[WHAT THE EXERCISE ASKS] The stretch from the line with "[exact Hd|]." through the line with "is never empty" in the records below: write it out exactly, and nothing else.

Saved entries
□ □ □ □
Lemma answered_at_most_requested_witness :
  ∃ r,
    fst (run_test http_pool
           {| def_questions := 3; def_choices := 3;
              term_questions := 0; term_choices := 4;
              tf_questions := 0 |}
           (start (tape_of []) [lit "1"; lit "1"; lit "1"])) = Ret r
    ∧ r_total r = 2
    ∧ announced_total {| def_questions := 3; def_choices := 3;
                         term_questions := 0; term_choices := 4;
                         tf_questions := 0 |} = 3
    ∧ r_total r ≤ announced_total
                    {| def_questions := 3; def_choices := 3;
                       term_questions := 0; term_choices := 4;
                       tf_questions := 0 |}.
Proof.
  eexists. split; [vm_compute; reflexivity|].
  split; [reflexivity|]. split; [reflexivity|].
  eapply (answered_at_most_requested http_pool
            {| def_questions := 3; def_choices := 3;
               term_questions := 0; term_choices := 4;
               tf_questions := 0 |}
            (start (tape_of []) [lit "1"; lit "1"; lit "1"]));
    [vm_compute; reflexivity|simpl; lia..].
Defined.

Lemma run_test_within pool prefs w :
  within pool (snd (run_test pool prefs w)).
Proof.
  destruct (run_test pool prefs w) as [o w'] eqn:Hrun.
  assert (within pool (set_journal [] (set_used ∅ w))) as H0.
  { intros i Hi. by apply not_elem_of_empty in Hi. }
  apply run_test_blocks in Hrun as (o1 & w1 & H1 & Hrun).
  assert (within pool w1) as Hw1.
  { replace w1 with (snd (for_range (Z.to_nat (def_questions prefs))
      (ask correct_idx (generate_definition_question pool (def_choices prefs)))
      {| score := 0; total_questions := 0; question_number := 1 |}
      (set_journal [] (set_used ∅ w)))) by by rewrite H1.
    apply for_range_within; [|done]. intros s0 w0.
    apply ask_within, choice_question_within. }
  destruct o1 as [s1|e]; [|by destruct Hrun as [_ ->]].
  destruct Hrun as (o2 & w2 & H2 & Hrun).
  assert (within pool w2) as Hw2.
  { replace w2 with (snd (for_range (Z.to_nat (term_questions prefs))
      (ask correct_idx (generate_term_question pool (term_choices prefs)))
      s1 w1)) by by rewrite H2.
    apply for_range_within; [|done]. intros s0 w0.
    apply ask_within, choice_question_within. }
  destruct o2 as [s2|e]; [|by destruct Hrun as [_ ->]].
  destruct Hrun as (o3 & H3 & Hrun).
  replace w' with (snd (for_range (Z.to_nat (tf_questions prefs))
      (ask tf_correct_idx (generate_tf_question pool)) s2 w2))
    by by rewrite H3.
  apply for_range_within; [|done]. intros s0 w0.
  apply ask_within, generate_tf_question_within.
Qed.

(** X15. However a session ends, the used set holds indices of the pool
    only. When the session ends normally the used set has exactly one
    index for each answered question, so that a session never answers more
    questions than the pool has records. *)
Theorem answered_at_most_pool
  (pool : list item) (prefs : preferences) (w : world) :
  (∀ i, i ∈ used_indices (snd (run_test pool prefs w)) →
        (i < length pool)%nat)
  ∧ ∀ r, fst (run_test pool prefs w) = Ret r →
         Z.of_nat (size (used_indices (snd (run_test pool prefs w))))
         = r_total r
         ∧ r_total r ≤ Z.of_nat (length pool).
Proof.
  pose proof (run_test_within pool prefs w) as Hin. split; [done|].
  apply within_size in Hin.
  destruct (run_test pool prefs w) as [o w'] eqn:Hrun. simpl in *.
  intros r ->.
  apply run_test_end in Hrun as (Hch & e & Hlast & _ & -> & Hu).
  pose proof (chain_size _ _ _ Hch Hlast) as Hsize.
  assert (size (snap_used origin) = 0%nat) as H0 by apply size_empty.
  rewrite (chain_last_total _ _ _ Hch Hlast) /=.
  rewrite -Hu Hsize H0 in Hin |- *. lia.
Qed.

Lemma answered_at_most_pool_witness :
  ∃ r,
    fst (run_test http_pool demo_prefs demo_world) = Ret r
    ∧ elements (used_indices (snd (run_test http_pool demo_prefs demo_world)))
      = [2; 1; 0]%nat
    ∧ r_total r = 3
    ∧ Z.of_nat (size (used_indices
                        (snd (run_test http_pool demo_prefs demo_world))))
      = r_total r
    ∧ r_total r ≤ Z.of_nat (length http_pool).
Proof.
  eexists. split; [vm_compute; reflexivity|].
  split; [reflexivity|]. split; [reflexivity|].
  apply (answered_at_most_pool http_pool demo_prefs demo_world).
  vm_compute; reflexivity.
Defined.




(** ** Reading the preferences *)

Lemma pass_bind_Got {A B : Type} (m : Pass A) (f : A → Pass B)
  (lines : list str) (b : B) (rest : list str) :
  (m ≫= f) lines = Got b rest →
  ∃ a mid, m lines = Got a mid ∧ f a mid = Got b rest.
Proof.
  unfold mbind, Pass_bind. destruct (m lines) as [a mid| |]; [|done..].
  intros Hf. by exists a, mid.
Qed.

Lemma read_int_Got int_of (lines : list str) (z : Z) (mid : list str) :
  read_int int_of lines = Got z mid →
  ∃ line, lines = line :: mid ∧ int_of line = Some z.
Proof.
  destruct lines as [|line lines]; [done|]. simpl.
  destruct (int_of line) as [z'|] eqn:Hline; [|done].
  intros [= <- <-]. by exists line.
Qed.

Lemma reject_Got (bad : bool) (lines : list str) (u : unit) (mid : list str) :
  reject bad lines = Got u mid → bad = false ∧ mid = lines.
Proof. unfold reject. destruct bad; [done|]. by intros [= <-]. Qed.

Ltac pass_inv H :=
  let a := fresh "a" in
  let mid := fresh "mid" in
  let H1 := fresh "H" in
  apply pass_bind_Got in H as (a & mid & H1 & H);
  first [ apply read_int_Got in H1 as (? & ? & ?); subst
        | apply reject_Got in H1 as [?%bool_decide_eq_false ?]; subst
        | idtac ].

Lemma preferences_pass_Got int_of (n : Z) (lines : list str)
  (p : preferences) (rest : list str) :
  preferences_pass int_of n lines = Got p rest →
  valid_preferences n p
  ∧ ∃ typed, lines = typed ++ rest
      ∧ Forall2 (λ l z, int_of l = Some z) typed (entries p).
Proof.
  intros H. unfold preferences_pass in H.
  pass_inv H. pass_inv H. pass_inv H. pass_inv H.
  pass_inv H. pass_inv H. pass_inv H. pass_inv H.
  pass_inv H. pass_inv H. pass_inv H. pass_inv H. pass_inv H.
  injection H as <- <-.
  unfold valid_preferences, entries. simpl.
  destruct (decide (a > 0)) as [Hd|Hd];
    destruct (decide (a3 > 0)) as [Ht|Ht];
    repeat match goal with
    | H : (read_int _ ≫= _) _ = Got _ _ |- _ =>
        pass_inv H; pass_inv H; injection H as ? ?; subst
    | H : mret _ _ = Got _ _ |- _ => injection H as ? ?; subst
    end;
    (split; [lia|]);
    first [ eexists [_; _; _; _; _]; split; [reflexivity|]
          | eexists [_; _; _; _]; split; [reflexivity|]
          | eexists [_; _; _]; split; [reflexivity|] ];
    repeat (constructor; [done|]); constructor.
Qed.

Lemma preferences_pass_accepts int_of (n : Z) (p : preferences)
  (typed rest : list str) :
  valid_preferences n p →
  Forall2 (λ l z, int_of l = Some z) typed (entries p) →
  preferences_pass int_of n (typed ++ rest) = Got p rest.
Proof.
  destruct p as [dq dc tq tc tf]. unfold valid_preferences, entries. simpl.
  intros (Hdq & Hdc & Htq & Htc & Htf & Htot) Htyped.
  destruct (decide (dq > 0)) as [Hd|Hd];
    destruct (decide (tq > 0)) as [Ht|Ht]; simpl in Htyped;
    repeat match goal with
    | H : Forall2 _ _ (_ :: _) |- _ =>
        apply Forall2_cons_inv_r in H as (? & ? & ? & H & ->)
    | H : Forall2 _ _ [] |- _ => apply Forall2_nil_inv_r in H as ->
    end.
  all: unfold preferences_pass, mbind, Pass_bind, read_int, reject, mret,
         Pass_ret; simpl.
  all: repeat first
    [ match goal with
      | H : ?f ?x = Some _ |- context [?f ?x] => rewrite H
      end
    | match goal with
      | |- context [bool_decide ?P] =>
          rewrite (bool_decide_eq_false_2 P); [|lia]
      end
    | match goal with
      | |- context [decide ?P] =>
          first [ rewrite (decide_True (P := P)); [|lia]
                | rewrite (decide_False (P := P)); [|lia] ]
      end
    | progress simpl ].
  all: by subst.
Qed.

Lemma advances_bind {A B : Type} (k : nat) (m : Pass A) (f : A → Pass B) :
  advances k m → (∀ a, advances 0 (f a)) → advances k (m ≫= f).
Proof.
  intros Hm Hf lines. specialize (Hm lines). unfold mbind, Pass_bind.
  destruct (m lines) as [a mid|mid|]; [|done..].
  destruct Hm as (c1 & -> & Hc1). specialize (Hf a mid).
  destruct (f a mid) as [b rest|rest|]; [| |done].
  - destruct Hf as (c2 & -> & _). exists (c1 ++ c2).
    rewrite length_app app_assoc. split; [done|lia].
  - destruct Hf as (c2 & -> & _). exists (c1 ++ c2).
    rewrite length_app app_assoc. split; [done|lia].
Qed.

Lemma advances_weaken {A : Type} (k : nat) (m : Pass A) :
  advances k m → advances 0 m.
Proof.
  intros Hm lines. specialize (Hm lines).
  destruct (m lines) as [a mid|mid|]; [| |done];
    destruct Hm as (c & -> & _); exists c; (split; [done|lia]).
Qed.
□ □ □ □
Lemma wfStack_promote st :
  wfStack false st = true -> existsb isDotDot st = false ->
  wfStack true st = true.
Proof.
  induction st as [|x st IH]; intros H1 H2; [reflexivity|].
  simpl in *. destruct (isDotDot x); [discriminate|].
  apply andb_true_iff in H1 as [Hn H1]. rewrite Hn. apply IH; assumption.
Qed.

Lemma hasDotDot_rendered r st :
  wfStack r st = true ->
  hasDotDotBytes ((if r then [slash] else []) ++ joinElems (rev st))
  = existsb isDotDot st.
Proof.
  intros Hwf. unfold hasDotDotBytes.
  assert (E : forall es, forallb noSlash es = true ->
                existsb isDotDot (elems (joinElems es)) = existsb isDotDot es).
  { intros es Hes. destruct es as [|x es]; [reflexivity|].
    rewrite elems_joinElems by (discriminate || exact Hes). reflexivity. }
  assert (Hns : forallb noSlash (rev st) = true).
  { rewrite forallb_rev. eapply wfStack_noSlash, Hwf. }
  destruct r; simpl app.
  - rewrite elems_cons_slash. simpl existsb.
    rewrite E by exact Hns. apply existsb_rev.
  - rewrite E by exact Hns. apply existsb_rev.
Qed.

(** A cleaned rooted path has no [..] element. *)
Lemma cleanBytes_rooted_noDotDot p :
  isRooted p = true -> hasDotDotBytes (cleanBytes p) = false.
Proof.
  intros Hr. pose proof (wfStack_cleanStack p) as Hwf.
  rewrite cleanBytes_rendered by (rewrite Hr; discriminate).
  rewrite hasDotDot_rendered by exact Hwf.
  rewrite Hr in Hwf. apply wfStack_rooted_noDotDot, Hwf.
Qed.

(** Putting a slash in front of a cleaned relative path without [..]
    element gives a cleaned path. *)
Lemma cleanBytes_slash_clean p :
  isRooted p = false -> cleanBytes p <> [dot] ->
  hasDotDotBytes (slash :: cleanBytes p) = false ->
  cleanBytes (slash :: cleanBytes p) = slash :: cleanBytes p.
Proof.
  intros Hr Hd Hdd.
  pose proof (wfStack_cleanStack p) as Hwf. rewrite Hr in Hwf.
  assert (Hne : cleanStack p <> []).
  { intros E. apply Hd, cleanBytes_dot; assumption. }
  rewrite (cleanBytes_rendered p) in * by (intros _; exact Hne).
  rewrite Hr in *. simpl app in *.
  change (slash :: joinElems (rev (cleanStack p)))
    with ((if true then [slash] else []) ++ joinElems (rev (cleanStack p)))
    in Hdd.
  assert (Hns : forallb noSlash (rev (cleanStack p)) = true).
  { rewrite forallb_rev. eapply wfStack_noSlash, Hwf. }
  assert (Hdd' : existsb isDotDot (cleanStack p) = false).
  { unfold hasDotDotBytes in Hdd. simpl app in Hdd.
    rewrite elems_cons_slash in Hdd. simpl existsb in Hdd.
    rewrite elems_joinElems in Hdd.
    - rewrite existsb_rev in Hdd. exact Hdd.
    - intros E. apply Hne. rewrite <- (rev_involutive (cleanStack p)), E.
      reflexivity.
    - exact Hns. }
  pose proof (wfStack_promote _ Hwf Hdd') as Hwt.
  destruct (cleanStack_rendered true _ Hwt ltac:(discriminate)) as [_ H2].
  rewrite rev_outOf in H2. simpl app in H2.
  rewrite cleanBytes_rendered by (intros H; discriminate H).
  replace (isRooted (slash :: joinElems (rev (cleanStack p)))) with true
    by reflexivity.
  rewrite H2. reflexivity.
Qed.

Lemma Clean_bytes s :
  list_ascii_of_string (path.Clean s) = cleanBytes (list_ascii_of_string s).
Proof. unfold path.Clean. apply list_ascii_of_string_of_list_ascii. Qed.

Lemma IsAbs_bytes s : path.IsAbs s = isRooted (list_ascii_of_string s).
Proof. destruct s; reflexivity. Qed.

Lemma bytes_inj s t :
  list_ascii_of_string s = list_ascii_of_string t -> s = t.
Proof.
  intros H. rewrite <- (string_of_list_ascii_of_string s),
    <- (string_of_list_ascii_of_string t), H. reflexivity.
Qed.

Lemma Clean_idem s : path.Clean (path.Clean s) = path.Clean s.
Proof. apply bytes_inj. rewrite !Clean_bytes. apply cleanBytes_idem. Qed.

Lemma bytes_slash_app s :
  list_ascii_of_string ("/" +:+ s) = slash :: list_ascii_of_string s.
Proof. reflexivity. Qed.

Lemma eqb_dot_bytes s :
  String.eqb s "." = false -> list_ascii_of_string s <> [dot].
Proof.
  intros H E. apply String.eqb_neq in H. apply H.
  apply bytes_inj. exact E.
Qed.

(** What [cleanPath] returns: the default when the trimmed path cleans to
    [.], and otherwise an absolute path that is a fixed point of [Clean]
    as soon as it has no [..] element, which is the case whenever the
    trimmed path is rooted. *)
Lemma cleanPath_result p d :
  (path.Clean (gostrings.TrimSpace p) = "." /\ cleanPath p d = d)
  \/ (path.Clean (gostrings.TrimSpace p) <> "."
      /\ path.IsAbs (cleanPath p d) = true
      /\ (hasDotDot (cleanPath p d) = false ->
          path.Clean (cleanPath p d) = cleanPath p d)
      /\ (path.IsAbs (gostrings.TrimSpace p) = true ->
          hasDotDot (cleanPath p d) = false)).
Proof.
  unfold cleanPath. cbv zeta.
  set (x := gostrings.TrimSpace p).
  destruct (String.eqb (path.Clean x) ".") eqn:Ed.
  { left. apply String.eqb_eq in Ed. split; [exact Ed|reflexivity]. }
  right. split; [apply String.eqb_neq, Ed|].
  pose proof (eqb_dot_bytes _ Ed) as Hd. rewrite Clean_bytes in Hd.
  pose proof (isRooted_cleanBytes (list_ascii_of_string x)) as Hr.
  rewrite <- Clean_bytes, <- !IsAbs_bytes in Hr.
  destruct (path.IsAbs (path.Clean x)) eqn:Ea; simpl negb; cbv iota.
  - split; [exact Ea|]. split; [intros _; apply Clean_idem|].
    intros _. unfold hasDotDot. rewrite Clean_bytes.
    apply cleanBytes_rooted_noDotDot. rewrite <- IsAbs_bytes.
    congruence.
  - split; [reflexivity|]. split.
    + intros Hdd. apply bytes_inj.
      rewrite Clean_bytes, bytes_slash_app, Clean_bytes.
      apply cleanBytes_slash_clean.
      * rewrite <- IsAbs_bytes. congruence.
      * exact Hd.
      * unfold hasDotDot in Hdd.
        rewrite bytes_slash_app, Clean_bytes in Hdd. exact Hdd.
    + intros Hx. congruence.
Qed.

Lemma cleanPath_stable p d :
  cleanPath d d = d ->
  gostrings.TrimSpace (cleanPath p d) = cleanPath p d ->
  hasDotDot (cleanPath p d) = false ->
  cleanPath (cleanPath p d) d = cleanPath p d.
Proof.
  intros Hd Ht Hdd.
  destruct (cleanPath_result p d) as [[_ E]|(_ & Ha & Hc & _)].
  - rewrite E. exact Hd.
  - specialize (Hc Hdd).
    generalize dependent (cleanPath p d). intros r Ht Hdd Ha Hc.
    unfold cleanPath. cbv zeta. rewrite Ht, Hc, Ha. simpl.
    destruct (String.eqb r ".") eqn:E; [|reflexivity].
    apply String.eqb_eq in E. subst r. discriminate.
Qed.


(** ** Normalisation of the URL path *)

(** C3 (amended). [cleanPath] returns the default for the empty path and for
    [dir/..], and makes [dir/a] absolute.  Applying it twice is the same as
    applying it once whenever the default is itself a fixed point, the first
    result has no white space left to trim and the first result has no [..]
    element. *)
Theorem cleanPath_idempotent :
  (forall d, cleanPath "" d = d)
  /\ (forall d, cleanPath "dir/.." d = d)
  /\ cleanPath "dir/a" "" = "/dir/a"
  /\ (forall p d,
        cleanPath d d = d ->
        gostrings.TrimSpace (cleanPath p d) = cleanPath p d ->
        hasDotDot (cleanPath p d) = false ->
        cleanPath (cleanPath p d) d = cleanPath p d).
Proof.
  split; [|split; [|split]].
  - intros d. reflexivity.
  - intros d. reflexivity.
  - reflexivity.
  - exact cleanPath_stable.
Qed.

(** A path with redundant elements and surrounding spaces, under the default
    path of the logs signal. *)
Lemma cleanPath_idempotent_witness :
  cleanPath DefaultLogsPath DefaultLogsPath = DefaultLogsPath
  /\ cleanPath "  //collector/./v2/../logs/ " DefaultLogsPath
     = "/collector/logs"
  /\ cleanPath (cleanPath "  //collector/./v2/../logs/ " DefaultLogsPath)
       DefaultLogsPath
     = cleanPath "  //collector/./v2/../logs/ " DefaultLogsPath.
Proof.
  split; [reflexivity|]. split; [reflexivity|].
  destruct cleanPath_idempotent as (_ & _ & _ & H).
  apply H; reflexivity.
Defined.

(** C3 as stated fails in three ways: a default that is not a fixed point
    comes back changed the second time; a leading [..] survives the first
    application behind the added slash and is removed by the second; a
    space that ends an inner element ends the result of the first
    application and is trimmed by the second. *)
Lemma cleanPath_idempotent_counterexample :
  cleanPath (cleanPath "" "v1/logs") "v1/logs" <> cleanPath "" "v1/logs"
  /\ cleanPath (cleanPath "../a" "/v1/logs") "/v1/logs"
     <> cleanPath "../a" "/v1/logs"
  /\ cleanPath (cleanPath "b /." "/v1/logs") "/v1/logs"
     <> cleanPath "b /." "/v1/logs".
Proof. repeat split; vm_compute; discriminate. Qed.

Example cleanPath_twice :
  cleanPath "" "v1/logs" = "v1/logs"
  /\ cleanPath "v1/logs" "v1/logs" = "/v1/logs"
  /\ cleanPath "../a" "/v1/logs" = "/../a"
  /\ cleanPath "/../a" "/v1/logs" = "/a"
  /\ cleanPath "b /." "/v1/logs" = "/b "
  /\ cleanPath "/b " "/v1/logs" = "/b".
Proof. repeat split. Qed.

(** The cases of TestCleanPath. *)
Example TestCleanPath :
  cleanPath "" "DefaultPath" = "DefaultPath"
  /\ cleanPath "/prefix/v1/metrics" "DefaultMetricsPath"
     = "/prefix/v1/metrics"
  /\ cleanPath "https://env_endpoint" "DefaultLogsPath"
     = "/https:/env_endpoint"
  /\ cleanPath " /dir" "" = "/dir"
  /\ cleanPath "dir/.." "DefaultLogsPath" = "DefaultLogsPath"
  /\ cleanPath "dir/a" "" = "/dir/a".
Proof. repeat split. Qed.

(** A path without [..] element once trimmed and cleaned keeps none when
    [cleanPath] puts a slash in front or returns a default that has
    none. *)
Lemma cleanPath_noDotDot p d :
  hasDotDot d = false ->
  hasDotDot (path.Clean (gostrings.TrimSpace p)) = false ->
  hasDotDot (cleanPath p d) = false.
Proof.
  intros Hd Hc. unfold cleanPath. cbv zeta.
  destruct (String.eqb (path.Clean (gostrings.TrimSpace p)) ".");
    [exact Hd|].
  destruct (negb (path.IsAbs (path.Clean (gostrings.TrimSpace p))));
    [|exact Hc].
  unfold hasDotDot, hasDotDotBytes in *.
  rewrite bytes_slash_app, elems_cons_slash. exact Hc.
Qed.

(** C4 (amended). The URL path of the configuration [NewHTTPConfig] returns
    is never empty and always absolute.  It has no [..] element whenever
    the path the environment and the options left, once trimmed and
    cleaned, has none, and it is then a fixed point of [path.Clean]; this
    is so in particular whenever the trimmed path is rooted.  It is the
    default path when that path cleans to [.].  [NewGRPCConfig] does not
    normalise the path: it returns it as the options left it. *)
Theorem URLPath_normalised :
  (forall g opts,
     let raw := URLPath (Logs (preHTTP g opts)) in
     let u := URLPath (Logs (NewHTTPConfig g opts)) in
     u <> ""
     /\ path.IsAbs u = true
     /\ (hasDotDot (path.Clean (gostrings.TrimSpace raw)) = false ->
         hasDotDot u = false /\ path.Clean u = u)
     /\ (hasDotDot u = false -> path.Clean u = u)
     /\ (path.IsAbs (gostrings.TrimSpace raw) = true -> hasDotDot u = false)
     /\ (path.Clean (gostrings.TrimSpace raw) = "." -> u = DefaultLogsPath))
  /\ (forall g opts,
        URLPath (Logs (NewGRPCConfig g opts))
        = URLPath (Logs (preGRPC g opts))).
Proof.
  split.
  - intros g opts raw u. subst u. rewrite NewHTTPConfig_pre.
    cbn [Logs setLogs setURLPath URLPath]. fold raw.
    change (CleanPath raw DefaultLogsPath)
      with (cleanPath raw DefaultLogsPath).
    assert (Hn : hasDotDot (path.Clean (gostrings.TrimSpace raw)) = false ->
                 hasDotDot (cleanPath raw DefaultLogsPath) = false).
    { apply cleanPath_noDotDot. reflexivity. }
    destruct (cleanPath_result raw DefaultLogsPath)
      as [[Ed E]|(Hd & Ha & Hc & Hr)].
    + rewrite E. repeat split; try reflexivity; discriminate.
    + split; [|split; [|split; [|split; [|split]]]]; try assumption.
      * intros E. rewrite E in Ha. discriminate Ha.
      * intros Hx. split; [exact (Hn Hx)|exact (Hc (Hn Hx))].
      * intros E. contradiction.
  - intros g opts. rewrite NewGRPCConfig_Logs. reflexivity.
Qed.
□ □ □ □
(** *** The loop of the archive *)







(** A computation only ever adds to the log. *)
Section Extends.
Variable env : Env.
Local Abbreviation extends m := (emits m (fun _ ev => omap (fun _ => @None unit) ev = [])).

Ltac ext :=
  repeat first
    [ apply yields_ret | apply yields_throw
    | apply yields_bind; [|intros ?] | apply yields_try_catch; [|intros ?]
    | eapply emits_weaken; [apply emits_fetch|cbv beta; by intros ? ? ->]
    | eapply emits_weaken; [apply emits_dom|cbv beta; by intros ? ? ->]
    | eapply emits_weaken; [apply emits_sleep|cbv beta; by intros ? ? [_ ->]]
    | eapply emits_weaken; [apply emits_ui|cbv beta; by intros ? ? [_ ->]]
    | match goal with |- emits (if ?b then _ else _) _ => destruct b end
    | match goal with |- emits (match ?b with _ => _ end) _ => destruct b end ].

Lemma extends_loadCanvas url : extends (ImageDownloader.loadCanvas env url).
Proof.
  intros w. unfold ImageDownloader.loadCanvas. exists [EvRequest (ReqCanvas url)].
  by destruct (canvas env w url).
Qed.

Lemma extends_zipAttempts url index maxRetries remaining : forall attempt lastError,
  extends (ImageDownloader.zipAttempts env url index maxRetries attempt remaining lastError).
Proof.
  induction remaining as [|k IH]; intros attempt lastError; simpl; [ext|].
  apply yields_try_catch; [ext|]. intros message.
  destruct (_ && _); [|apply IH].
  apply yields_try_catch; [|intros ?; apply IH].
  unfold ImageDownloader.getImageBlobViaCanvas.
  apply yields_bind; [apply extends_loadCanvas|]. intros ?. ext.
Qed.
□ □ □ □
[THE ANSWER]
    [exact Hd|].
  destruct (negb (path.IsAbs (path.Clean (gostrings.TrimSpace p))));
    [|exact Hc].
  unfold hasDotDot, hasDotDotBytes in *.
  rewrite bytes_slash_app, elems_cons_slash. exact Hc.
Qed.

(** C4 (amended). The URL path of the configuration [NewHTTPConfig] returns
    is never empty and always absolute.  It has no [..] element whenever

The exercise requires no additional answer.